## WORK TASK
Show each line from the records below in which the word "stream" occurs.

### EXCERPTED DATA ###

(* ===== verification/Endian.v ===== *)
(** * Byte order

    The byte swapping of the sysroot: [linux/swab.h] with the ARM routine of
    [asm/swab.h], and the byte stream encoders and decoders of
    [bsd/sys/endian.h].  A function that takes a pointer to a word takes the
    word; one that swaps in place returns the new word.  A stream is a list of
    octets, and an access past its end is [None]. *)
From S2P Require Import Prelude.

Definition u64 (z : Z) : Z := wrap 64 z.
#[global] Arguments u64 : simpl never.

(** ** linux/swab.h *)
Definition ___constant_swab16 (x : Z) : Z :=
  u16 (Z.lor (Z.shiftl (Z.land (u16 x) 0x00ff) 8) (Z.shiftr (Z.land (u16 x) 0xff00) 8)).

Definition ___constant_swab32 (x : Z) : Z :=
  u32 (Z.lor (Z.lor (Z.lor
    (Z.shiftl (Z.land (u32 x) 0x000000ff) 24)
    (Z.shiftl (Z.land (u32 x) 0x0000ff00) 8))
    (Z.shiftr (Z.land (u32 x) 0x00ff0000) 8))
    (Z.shiftr (Z.land (u32 x) 0xff000000) 24)).

Definition ___constant_swab64 (x : Z) : Z :=
  u64 (Z.lor (Z.lor (Z.lor (Z.lor (Z.lor (Z.lor (Z.lor
    (Z.shiftl (Z.land (u64 x) 0x00000000000000ff) 56)
    (Z.shiftl (Z.land (u64 x) 0x000000000000ff00) 40))
    (Z.shiftl (Z.land (u64 x) 0x0000000000ff0000) 24))
    (Z.shiftl (Z.land (u64 x) 0x00000000ff000000) 8))
    (Z.shiftr (Z.land (u64 x) 0x000000ff00000000) 8))
    (Z.shiftr (Z.land (u64 x) 0x0000ff0000000000) 24))
    (Z.shiftr (Z.land (u64 x) 0x00ff000000000000) 40))
    (Z.shiftr (Z.land (u64 x) 0xff00000000000000) 56)).

Definition ___constant_swahw32 (x : Z) : Z :=
  u32 (Z.lor (Z.shiftl (Z.land (u32 x) 0x0000ffff) 16) (Z.shiftr (Z.land (u32 x) 0xffff0000) 16)).

Definition ___constant_swahb32 (x : Z) : Z :=
  u32 (Z.lor (Z.shiftl (Z.land (u32 x) 0x00ff00ff) 8) (Z.shiftr (Z.land (u32 x) 0xff00ff00) 8)).

(** asm/swab.h: the exclusive-or trick of the ARM ([t] is [x] xor [x] rotated
    by 16, by the assembly or by the expression). *)
Definition __arch_swab32 (x : Z) : Z :=
  let t := Z.lxor x (u32 (Z.lor (Z.shiftl x 16) (Z.shiftr x 16))) in
  let x := u32 (Z.lor (Z.shiftl x 24) (Z.shiftr x 8)) in
  let t := Z.ldiff t 0x00ff0000 in
  Z.lxor x (Z.shiftr t 8).

Definition __fswab16 (val : Z) : Z := ___constant_swab16 val.
Definition __fswab32 (val : Z) : Z := __arch_swab32 val.
Definition __fswahw32 (val : Z) : Z := ___constant_swahw32 val.
Definition __fswahb32 (val : Z) : Z := ___constant_swahb32 val.

Section swab.
  (** Which arguments the compiler folds, and whether [__SWAB_64_THRU_32__] is
      defined (it is unless the compiler is in strict mode). *)
  Context (builtin_constant_p : Z -> bool) (swab_64_thru_32 : bool).

Definition __fswab64 (val : Z) : Z :=
  if swab_64_thru_32 then
    let h := u32 (Z.shiftr val 32) in
    let l := u32 (Z.land val (2 ^ 32 - 1)) in
    Z.lor (u64 (Z.shiftl (__fswab32 l) 32)) (__fswab32 h)
  else ___constant_swab64 val.

Definition __swab16 (x : Z) : Z :=
  if builtin_constant_p (u16 x) then ___constant_swab16 x else __fswab16 (u16 x).
Definition __swab32 (x : Z) : Z :=
  if builtin_constant_p (u32 x) then ___constant_swab32 x else __fswab32 (u32 x).
Definition __swab64 (x : Z) : Z :=
  if builtin_constant_p (u64 x) then ___constant_swab64 x else __fswab64 (u64 x).
Definition __swahw32 (x : Z) : Z :=
  if builtin_constant_p (u32 x) then ___constant_swahw32 x else __fswahw32 (u32 x).
Definition __swahb32 (x : Z) : Z :=
  if builtin_constant_p (u32 x) then ___constant_swahb32 x else __fswahb32 (u32 x).

Definition __swab16p (p : Z) : Z := __swab16 p.
Definition __swab32p (p : Z) : Z := __swab32 p.
Definition __swab64p (p : Z) : Z := __swab64 p.
Definition __swahw32p (p : Z) : Z := __swahw32 p.
Definition __swahb32p (p : Z) : Z := __swahb32 p.

Definition __swab16s (p : Z) : Z := __swab16p p.
Definition __swab32s (p : Z) : Z := __swab32p p.
Definition __swab64s (p : Z) : Z := __swab64p p.
Definition __swahw32s (p : Z) : Z := __swahw32p p.
Definition __swahb32s (p : Z) : Z := __swahb32p p.

End swab.

(** ** bsd/sys/endian.h *)
Definition be16dec (pp : list Z) : option Z :=
  match pp with
  | p0 :: p1 :: _ => Some (u16 (Z.lor (Z.shiftl p0 8) p1))
  | _ => None
  end.
Definition be32dec (pp : list Z) : option Z :=
  match pp with
  | p0 :: p1 :: p2 :: p3 :: _ =>
      Some (u32 (Z.lor (Z.lor (Z.lor (Z.shiftl p0 24) (Z.shiftl p1 16)) (Z.shiftl p2 8)) p3))
  | _ => None
  end.
Definition be64dec (pp : list Z) : option Z :=
  hi ← be32dec pp; lo ← be32dec (drop 4 pp); Some (Z.lor (u64 (Z.shiftl hi 32)) lo).

Definition le16dec (pp : list Z) : option Z :=
  match pp with
  | p0 :: p1 :: _ => Some (u16 (Z.lor (Z.shiftl p1 8) p0))
  | _ => None
  end.
Definition le32dec (pp : list Z) : option Z :=
  match pp with
  | p0 :: p1 :: p2 :: p3 :: _ =>
      Some (u32 (Z.lor (Z.lor (Z.lor (Z.shiftl p3 24) (Z.shiftl p2 16)) (Z.shiftl p1 8)) p0))
  | _ => None
  end.
Definition le64dec (pp : list Z) : option Z :=
  hi ← le32dec (drop 4 pp); lo ← le32dec pp; Some (Z.lor (u64 (Z.shiftl hi 32)) lo).

Definition be16enc (pp : list Z) (u : Z) : option (list Z) :=
  match pp with
  | _ :: _ :: r => Some (Z.land (Z.shiftr u 8) 0xff :: Z.land u 0xff :: r)
  | _ => None
  end.
Definition be32enc (pp : list Z) (u : Z) : option (list Z) :=
  match pp with
  | _ :: _ :: _ :: _ :: r =>
      Some (Z.land (Z.shiftr u 24) 0xff :: Z.land (Z.shiftr u 16) 0xff ::
            Z.land (Z.shiftr u 8) 0xff :: Z.land u 0xff :: r)
  | _ => None
  end.
(** The second call writes from the fourth octet on. *)
Definition be64enc (pp : list Z) (u : Z) : option (list Z) :=
  pp ← be32enc pp (u32 (Z.shiftr u 32));
  r ← be32enc (drop 4 pp) (u32 (Z.land u 0xffffffff)); Some (take 4 pp ++ r).

Definition le16enc (pp : list Z) (u : Z) : option (list Z) :=
  match pp with
  | _ :: _ :: r => Some (Z.land u 0xff :: Z.land (Z.shiftr u 8) 0xff :: r)
  | _ => None
  end.
Definition le32enc (pp : list Z) (u : Z) : option (list Z) :=
  match pp with
  | _ :: _ :: _ :: _ :: r =>
      Some (Z.land u 0xff :: Z.land (Z.shiftr u 8) 0xff ::
            Z.land (Z.shiftr u 16) 0xff :: Z.land (Z.shiftr u 24) 0xff :: r)
  | _ => None
  end.
Definition le64enc (pp : list Z) (u : Z) : option (list Z) :=
  pp ← le32enc pp (u32 (Z.land u 0xffffffff));
  r ← le32enc (drop 4 pp) (u32 (Z.shiftr u 32)); Some (take 4 pp ++ r).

###

## ANSWER BOX
    [asm/swab.h], and the byte stream encoders and decoders of
    word; one that swaps in place returns the new word.  A stream is a list of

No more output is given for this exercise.